## WORK INSTRUCTION
From the data below, copy out every line in which the word "that" occurs.

Stored data entries
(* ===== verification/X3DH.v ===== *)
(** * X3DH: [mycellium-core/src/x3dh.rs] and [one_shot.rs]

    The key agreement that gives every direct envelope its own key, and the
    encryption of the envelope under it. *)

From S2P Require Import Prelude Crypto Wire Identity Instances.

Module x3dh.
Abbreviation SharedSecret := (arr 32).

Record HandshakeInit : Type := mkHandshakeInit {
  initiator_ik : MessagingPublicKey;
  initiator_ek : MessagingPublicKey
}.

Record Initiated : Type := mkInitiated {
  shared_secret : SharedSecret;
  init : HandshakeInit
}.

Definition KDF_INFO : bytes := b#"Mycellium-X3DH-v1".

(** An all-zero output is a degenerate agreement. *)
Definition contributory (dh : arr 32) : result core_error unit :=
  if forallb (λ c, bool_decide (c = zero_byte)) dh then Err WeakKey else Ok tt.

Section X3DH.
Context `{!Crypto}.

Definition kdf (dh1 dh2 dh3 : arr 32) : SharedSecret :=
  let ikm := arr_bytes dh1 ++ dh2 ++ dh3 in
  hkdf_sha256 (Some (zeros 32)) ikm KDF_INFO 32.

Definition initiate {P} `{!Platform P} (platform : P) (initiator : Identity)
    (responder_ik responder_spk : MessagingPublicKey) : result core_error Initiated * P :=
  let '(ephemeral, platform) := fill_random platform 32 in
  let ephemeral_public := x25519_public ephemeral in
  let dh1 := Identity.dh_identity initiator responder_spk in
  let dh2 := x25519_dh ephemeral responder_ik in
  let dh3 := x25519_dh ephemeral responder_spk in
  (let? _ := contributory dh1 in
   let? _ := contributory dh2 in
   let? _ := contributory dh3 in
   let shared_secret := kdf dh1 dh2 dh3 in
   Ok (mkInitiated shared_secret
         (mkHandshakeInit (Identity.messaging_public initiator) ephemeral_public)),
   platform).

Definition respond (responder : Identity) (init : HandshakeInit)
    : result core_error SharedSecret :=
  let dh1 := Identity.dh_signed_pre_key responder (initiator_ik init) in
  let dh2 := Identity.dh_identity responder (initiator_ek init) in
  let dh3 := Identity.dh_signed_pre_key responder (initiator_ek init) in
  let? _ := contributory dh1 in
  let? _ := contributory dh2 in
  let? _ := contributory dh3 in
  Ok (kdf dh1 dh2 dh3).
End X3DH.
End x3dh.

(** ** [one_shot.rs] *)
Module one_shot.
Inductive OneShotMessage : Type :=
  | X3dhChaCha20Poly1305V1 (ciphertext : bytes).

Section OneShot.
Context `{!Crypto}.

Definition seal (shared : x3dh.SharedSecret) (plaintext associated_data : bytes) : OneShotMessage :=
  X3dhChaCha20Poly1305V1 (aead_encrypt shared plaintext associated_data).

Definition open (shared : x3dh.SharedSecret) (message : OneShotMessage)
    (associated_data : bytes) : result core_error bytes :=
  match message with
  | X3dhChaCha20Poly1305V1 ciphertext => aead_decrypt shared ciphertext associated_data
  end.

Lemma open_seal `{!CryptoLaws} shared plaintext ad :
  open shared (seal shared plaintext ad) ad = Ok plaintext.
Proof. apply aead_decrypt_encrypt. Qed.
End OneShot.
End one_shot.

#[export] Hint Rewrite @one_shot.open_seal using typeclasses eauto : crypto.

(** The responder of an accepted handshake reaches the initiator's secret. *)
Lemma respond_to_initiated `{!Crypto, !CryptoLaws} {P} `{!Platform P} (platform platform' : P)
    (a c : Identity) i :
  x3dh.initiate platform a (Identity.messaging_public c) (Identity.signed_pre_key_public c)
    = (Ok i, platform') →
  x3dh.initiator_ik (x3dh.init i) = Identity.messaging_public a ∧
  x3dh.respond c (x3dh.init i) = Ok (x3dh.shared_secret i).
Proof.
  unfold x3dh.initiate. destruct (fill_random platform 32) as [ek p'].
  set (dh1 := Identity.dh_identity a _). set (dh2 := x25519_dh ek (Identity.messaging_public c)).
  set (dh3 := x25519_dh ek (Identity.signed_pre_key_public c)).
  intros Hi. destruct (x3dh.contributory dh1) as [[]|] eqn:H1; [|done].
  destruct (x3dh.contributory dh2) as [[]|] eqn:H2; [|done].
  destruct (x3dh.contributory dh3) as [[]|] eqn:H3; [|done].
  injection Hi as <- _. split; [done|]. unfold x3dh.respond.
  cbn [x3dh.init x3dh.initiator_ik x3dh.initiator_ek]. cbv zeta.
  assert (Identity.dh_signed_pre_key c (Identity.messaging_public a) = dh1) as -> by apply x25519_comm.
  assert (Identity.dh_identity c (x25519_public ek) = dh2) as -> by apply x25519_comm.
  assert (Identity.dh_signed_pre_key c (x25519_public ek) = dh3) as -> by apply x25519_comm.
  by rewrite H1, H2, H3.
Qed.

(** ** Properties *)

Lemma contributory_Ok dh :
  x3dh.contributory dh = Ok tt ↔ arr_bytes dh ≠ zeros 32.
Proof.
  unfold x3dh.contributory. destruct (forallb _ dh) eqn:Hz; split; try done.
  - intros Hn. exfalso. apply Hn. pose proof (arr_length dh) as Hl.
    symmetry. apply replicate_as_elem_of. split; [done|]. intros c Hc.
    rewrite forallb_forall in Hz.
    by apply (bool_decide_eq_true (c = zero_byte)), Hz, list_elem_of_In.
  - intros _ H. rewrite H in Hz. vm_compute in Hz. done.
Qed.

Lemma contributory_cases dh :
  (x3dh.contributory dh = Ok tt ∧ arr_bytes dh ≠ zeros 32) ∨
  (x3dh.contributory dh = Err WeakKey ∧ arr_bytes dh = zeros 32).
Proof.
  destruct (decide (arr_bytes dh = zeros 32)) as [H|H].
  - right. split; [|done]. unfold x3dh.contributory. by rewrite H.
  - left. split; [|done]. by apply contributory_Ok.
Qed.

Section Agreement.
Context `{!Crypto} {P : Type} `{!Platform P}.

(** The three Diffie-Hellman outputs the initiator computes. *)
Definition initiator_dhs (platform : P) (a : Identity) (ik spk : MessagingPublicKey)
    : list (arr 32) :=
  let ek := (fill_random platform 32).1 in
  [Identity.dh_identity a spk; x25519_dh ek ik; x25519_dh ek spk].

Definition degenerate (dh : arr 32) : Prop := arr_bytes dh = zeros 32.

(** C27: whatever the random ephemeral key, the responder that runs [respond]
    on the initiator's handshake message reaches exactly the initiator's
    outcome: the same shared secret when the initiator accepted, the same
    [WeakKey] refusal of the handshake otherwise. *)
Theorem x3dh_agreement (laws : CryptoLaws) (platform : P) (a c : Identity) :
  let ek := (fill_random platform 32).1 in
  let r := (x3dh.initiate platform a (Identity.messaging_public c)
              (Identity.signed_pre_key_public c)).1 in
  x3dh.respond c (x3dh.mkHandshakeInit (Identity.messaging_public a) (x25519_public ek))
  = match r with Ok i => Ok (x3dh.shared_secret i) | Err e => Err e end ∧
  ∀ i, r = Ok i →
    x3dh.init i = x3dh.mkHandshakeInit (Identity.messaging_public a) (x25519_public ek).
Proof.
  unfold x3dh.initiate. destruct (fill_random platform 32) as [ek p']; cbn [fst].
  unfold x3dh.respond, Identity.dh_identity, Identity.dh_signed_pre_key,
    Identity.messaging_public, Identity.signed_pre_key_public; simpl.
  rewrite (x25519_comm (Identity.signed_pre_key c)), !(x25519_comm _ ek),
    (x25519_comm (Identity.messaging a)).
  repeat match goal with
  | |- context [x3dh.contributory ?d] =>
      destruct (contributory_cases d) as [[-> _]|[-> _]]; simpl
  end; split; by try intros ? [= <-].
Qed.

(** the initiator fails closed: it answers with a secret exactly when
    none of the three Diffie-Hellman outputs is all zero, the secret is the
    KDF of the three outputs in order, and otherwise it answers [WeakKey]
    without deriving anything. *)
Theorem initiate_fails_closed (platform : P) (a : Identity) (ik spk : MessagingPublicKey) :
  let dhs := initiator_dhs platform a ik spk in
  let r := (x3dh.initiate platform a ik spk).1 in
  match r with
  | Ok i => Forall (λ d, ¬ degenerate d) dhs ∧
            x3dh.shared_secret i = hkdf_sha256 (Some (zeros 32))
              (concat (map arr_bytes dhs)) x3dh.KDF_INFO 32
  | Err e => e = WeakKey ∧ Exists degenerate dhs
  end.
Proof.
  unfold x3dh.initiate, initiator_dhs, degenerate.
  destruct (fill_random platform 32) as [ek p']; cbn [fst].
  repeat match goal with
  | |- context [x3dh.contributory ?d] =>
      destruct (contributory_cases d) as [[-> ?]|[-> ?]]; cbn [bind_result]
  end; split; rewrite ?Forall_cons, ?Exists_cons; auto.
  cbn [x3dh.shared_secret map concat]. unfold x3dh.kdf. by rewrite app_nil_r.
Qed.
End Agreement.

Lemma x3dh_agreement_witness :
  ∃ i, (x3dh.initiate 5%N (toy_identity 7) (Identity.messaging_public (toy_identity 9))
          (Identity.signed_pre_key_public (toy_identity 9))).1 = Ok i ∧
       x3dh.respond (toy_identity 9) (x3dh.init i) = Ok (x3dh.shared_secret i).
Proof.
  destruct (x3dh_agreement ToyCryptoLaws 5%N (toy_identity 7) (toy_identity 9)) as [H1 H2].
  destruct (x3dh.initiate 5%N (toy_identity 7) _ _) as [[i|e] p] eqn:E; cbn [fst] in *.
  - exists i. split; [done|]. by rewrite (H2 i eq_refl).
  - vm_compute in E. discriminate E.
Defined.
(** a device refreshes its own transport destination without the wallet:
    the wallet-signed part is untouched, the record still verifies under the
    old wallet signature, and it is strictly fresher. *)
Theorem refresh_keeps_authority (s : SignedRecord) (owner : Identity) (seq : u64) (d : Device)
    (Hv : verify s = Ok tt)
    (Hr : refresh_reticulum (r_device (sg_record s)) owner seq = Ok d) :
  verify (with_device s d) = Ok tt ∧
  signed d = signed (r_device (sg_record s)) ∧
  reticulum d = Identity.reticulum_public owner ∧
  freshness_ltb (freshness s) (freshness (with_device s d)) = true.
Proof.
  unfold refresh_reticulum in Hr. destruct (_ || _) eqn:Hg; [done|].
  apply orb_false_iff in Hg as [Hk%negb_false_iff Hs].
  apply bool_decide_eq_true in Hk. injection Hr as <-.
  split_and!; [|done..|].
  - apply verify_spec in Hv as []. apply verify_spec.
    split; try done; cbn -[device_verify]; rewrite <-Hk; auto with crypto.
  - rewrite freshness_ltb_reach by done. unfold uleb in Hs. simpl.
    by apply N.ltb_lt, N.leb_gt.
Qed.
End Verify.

## SOLUTION TO THIS TASK
    The key agreement that gives every direct envelope its own key, and the
(** C27: whatever the random ephemeral key, the responder that runs [respond]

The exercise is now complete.